**WORK TO BE COMPLETED**
The listing below holds a line with "(** A stretch" and a line with "revert acc. induction". Reproduce those two lines exactly, plus everything between them.

**INFORMATION PROVIDED**
------------------------------------------------
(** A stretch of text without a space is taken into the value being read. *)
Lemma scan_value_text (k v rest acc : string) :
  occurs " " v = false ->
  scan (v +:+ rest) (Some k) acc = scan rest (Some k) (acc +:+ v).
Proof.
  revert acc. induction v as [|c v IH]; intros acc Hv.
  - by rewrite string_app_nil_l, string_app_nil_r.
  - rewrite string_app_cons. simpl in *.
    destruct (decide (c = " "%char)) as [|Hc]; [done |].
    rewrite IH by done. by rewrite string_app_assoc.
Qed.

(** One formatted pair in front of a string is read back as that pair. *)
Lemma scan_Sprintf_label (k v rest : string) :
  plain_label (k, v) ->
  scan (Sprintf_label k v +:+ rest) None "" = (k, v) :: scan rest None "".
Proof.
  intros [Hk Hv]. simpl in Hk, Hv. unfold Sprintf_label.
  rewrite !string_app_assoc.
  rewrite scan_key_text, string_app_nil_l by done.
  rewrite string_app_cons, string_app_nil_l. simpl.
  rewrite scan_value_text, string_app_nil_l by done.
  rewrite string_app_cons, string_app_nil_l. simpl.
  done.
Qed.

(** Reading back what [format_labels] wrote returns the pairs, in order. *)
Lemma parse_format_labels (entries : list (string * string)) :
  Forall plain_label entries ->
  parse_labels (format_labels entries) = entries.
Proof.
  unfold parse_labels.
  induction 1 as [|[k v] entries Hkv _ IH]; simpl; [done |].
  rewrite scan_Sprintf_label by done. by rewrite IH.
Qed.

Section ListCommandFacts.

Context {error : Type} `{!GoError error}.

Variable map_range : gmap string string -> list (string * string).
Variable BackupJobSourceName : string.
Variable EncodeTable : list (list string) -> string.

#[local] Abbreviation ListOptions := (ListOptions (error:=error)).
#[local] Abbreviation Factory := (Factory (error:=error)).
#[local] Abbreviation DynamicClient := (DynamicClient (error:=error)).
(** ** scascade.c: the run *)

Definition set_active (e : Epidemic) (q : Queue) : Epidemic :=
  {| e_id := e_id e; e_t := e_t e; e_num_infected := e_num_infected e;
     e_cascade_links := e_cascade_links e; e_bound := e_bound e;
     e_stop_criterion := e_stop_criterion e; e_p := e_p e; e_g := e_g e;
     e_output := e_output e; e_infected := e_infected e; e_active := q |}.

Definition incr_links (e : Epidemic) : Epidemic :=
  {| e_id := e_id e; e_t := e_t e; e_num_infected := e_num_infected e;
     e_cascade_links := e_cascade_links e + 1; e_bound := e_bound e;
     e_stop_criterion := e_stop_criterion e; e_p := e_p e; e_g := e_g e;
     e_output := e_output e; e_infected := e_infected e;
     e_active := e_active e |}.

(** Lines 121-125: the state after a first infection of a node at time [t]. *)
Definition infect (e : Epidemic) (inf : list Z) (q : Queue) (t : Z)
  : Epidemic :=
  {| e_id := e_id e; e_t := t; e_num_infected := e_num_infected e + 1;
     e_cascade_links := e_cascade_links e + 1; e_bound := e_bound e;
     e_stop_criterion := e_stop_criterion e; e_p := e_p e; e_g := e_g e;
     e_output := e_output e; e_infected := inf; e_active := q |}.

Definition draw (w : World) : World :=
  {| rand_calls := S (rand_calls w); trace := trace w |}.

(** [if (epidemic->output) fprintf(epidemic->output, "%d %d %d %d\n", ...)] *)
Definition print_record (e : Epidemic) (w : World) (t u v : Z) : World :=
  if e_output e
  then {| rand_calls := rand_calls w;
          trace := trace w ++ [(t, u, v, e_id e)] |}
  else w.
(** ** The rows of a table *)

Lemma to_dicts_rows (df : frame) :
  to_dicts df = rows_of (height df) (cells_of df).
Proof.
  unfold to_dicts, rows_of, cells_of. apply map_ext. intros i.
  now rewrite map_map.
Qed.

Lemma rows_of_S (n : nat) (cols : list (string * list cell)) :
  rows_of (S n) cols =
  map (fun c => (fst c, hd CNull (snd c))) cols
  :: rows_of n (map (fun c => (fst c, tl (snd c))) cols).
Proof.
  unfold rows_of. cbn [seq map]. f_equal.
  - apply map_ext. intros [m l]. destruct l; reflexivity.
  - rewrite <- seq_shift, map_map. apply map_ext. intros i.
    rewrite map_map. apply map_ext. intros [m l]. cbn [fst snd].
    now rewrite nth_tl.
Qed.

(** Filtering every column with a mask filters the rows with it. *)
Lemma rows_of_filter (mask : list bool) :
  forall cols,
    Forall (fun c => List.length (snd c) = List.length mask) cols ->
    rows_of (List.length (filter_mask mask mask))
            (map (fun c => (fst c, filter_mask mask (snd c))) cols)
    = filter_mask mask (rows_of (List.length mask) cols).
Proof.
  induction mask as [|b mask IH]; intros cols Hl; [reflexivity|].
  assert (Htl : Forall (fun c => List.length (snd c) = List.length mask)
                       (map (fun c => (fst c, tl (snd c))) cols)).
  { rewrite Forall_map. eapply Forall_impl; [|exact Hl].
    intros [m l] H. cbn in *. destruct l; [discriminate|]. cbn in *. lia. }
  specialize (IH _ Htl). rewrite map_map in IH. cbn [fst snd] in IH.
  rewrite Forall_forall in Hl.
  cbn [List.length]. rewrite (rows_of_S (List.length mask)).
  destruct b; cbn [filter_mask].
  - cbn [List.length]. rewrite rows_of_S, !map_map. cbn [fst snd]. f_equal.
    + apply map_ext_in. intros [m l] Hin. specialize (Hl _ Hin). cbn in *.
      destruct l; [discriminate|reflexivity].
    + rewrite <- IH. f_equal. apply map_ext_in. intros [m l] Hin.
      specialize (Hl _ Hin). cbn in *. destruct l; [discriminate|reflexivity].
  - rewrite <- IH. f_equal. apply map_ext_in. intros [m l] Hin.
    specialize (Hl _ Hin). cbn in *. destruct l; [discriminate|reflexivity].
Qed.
------------------------------------------------
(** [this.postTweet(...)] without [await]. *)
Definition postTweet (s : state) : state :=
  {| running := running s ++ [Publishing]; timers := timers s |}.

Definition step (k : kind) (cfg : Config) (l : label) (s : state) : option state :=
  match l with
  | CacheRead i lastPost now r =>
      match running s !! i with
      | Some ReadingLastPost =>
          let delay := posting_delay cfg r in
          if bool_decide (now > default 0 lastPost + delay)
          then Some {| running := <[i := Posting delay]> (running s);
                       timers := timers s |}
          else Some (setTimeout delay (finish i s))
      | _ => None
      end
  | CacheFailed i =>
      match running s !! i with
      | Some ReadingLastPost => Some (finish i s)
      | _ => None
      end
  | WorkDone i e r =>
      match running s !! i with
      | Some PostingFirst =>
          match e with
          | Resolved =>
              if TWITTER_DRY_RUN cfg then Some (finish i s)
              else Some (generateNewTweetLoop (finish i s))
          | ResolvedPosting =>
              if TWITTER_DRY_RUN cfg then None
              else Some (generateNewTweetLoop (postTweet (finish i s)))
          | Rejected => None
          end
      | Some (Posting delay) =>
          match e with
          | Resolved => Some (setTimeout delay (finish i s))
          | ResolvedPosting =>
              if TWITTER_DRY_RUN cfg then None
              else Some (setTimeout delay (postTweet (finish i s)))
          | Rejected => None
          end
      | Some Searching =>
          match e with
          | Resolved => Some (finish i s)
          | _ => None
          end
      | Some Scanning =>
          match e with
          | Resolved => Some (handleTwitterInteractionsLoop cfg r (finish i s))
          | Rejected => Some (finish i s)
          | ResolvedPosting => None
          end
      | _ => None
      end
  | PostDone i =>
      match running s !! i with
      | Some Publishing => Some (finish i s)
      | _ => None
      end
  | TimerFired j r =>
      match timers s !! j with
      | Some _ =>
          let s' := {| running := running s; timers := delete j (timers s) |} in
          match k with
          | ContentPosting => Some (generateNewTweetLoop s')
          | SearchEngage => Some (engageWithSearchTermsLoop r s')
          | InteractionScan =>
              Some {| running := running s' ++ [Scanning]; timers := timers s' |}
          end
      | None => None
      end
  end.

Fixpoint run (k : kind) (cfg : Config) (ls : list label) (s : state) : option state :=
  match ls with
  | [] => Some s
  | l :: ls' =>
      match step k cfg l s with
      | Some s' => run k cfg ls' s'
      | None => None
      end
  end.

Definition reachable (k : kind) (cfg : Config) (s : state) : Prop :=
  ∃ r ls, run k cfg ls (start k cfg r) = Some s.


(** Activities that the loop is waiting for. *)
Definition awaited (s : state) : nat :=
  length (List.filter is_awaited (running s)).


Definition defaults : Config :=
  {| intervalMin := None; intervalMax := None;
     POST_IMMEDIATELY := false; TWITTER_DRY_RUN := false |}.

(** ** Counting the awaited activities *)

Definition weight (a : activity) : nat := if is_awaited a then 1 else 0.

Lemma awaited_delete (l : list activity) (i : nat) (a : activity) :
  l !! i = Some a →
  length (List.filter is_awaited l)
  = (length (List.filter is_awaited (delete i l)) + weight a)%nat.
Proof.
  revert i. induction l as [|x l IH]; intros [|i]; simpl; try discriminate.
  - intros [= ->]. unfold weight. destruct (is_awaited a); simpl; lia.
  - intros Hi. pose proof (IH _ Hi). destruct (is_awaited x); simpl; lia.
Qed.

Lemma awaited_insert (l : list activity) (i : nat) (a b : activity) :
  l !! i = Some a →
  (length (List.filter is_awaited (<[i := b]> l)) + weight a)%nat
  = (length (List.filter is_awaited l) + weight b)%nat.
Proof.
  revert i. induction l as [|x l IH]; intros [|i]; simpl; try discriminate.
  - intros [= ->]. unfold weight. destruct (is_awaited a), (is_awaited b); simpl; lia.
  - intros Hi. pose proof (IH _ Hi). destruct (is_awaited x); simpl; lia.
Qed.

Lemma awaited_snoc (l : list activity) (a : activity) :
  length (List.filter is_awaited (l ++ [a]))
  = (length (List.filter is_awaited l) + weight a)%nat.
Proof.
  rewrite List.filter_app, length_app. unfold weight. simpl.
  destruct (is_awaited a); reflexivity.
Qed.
------------------------------------------------
**RESULT**
(** A stretch of text without a space is taken into the value being read. *)
Lemma scan_value_text (k v rest acc : string) :
  occurs " " v = false ->
  scan (v +:+ rest) (Some k) acc = scan rest (Some k) (acc +:+ v).
Proof.
  revert acc. induction v as [|c v IH]; intros acc Hv.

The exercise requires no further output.